Há quarenta anos, uma grande guerra entre o Irão e o Iraque preparou o terreno para uma dinâmica regional de longo alcance e duradoura. O conflito – que começou em Setembro de 1980, quando Saddam Hussein invadiu o Irão, e terminou num impasse em 1988 – foi o primeiro grande teste militar da nascente República Islâmica. Foi uma batalha existencial para a liderança iraniana, vindo apenas um ano após a revolução de 1979 no Irão. A guerra ceifou pelo menos um milhão de vidas.
Ranj Alaaldin
Nonresident Fellow – Foreign Policy, Center for Middle East Policy
Os legados da guerra são numerosos. Nas décadas que se seguiram, o Irão desenvolveu uma marcada capacidade de mobilizar comunidades xiitas em toda a região, penetrando em espaços políticos e ideológicos anteriormente impermeáveis, particularmente no Iraque, mas também na Síria, Líbano e Iémen. Além disso, foi no Iraque, durante as fases formativas da guerra, que a República Islâmica começou a implementar pela primeira vez uma rede de representação, que se expandiu a nível regional (particularmente na Síria e no Iémen) nos últimos anos. Finalmente, ao moldar a perspectiva política e de política externa da liderança actual no Irão e nos Estados Árabes do Golfo, a guerra lançou adicionalmente as sementes das actuais rivalidades geopolíticas que têm dificultado os esforços para assegurar uma paz regional duradoura.
Mobilizar os xiitas
Uma das principais dinâmicas durante a guerra – e que continuaria nas décadas seguintes – foi a mobilização do Irão dos grupos de oposição xiitas iraquianos. Teerão estendeu o seu apoio a outros grupos da oposição, como os curdos, mas estava particularmente concentrado em estimular uma campanha de insurreição xiita no Iraque, encorajando deserções em massa dos militares iraquianos, e tentando desencadear uma revolta entre a maioria da população xiita. Isso foi em vão. O fervor revolucionário no Irão foi fundamental para a capacidade de Teerão de recuar contra um inimigo com capacidades tecnológicas superiores e uma pletora de apoiantes, incluindo os EUA, os seus aliados no Ocidente, e os Estados Árabes do Golfo – mas não conseguiu inspirar uma resposta semelhante no Iraque.

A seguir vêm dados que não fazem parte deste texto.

Lemma objGrows_assignProp h o k v o' :
  assignProp lengthOf h o k v = Ok o' → objGrows o o'.
Proof.
  unfold assignProp, isArray.
  destruct (arrLen o) as [m|] eqn:Harr; cbn [andb].
  - destruct (k =? "length").
    + destruct (toArrayLength lengthOf h v) as [n|]; [|done].
      intros [= <-]. by apply (objGrows_setLength o n m).
    + destruct ((k =? "__proto__") && negb (hasOwn o k)); intros [= <-];
        [apply objGrows_refl|apply objGrows_setProp].
  - destruct ((k =? "__proto__") && negb (hasOwn o k)); intros [= <-];
      [apply objGrows_refl|apply objGrows_setProp].
Qed.

Lemma storeGrows_insert h l o :
  objGrows (objAt h l) o → storeGrows h (<[l := o]> h).
Proof.
  intros Ho. split; [apply length_insert|]. intros l'.
  destruct (Nat.eq_dec l l') as [<-|Hne].
  - destruct (Nat.lt_ge_cases l (length h)) as [Hlt|Hge].
    + unfold objAt at 2. by rewrite list_lookup_insert_eq.
    + rewrite list_insert_ge by done. apply objGrows_refl.
  - unfold objAt at 2. rewrite list_lookup_insert_ne by done.
    apply objGrows_refl.
Qed.

Lemma storeGrows_setAt h l k v : storeGrows h (setAt h l k v).
Proof. apply storeGrows_insert, objGrows_setProp. Qed.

Os grupos de oposição e combatentes apoiados pelo Irão estavam imensamente divididos e careciam de experiência ou disciplina no campo de batalha. A comunidade internacional rotulou-os de terroristas islamistas xiitas fundamentalistas, e o regime Baath tinha uma impressionante capacidade de reprimir e cooptar, bem como de isolar as suas forças armadas de deserções em massa.
A grande maioria do pessoal xiita do exército iraquiano – juntamente com os sunitas – lutou lealmente durante a guerra. Isto não foi necessariamente por lealdade ao regime, mas para evitar que o Iraque fosse colonizado pelo Irão ou que seguisse os seus passos teocráticos. Os grupos de oposição xiitas alinhados pelo Irão, por seu lado, enfatizaram nas suas publicações que a colonização não iria acontecer, e enquadraram a guerra não como uma campanha religiosa, mas como uma campanha para derrubar o “bando Tikriti” (uma referência à cidade natal de Saddam Hussein e a de muitos dos seus confidente e subordinados mais próximos).